__Dataset extract__.
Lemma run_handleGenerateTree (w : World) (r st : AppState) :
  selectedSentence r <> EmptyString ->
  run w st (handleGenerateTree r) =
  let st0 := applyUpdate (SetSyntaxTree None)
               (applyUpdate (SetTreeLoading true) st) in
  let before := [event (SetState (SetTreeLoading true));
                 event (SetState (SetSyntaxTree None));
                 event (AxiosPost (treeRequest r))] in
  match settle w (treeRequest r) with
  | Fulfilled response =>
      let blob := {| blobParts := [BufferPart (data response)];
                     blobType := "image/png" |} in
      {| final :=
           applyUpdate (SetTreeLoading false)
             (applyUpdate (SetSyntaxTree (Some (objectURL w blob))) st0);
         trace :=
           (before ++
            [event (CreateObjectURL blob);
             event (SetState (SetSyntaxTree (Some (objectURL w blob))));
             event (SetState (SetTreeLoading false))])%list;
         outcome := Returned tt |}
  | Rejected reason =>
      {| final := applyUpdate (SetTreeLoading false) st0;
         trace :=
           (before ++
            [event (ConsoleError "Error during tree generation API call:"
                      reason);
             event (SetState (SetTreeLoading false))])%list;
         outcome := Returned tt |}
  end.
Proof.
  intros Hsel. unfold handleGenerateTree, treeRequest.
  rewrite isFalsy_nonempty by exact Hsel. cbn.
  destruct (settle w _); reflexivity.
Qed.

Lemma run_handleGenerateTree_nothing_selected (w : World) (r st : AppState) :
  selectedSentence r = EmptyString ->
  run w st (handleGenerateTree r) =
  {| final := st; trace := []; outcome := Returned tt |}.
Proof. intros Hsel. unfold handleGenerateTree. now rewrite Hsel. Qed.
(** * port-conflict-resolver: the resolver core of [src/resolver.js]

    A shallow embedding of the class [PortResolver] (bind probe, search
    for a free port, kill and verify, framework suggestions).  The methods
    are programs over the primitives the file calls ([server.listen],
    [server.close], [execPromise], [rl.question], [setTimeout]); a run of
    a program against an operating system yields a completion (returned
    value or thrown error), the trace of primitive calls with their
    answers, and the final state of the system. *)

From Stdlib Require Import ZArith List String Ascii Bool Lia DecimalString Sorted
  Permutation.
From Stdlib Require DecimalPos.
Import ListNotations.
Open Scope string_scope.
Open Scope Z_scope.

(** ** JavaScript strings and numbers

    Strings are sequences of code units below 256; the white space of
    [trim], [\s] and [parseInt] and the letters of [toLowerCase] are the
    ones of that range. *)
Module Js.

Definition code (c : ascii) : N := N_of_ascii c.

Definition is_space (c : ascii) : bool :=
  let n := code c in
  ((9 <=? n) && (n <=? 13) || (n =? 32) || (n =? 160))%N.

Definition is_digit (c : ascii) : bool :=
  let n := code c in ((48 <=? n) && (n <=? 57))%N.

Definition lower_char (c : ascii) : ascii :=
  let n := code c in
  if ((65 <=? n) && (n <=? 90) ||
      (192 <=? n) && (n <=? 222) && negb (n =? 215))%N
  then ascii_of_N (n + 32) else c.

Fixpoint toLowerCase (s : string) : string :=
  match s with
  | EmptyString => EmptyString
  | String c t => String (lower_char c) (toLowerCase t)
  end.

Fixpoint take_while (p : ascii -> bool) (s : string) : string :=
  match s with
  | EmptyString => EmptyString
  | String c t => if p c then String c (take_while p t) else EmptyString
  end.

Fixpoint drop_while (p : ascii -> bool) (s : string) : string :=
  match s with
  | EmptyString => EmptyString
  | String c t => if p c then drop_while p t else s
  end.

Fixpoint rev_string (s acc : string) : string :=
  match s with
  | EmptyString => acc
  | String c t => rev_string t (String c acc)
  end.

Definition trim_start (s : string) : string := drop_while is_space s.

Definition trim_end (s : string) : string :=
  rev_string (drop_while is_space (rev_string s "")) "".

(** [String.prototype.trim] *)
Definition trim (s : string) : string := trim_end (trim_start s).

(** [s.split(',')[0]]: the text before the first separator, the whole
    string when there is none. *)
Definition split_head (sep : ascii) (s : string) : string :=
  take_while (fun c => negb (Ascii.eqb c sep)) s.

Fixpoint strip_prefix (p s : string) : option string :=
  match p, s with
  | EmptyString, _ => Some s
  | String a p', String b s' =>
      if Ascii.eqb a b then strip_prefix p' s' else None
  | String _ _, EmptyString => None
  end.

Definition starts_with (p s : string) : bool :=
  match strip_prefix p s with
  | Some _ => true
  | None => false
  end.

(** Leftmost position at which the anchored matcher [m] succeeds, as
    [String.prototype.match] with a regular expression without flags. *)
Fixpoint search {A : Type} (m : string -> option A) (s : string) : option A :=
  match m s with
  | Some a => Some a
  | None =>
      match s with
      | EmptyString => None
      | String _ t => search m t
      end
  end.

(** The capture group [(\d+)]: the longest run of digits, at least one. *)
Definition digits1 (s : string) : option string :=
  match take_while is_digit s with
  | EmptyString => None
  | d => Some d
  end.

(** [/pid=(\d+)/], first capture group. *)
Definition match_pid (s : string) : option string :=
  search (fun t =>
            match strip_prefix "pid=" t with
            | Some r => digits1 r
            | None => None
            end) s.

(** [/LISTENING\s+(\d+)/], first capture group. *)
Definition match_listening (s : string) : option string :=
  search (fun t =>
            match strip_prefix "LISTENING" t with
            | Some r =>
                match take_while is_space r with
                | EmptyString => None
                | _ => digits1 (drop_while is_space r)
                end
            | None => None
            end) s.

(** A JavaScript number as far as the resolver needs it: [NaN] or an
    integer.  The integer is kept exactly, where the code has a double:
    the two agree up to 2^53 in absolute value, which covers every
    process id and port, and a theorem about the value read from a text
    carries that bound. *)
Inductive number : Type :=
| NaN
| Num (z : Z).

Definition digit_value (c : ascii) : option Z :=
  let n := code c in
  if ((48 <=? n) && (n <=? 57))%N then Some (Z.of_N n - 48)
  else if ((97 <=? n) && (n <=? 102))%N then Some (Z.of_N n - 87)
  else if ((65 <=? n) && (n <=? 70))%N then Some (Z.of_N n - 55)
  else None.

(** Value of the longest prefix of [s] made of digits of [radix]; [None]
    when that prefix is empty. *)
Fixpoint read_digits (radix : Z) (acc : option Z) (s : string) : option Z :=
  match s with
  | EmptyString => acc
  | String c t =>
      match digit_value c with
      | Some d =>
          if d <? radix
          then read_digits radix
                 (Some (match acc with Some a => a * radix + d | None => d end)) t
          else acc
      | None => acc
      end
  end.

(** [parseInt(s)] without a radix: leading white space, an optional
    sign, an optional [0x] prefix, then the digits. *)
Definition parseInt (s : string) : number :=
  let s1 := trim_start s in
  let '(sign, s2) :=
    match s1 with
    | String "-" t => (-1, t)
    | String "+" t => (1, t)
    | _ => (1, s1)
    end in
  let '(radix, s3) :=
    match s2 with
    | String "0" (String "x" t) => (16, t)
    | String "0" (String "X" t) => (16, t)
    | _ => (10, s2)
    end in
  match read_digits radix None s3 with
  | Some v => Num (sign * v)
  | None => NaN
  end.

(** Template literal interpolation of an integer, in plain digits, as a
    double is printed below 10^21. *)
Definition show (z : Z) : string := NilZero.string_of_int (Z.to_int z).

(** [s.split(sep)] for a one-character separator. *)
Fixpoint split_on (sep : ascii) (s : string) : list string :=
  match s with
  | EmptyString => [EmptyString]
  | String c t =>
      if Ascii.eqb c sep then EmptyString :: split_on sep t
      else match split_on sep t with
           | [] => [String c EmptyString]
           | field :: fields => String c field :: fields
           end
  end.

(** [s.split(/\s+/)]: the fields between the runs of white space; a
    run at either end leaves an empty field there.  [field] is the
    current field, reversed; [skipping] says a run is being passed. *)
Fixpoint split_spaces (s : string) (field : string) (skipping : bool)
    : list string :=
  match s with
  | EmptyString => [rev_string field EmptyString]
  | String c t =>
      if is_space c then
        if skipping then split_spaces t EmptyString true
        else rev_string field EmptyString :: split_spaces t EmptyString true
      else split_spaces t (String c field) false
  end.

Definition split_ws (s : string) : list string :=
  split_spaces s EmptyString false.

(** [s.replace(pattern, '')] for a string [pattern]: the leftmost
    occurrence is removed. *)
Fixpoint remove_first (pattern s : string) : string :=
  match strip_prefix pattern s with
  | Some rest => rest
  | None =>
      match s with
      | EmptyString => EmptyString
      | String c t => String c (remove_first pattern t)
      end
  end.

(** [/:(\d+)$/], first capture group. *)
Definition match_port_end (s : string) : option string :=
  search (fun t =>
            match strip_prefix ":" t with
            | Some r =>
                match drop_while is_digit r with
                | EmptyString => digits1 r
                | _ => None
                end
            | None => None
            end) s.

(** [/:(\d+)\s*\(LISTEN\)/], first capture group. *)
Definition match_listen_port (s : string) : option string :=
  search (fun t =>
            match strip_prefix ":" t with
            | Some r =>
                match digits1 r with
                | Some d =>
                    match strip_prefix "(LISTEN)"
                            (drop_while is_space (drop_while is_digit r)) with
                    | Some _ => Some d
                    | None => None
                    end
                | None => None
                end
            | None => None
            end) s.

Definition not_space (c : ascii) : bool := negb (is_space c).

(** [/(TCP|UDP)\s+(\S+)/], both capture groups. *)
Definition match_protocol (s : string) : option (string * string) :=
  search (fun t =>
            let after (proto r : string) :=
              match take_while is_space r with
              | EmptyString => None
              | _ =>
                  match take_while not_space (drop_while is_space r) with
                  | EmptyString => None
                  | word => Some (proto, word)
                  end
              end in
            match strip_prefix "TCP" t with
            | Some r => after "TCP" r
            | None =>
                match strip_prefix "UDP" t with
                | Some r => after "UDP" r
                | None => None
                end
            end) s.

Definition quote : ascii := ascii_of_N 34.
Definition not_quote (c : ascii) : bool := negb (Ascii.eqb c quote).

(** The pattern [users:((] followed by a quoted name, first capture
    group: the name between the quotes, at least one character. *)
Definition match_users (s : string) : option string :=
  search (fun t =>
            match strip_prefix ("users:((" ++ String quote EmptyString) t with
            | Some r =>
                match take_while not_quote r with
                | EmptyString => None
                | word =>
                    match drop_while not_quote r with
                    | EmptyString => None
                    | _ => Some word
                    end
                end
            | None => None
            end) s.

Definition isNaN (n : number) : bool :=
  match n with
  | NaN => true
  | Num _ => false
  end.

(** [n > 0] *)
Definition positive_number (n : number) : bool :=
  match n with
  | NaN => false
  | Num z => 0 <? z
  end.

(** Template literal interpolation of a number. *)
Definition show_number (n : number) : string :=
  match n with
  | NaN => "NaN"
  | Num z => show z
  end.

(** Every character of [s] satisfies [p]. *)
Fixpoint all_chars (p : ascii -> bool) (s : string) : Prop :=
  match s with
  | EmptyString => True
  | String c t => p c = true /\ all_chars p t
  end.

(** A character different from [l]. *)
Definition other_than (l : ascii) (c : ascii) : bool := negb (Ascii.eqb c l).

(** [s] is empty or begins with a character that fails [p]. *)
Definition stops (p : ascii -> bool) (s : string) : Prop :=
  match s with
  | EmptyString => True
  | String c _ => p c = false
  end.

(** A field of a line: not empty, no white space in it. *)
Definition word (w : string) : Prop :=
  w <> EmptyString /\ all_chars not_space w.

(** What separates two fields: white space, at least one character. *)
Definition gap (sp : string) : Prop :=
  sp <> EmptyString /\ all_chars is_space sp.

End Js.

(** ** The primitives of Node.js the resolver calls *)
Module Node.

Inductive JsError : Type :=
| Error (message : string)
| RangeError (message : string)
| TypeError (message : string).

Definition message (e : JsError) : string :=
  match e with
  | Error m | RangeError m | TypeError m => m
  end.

__What this task involves__. Take every line from the records that holds "Template" and copy it down.

__Completed exercise__.
(** Template literal interpolation of an integer, in plain digits, as a
(** Template literal interpolation of a number. *)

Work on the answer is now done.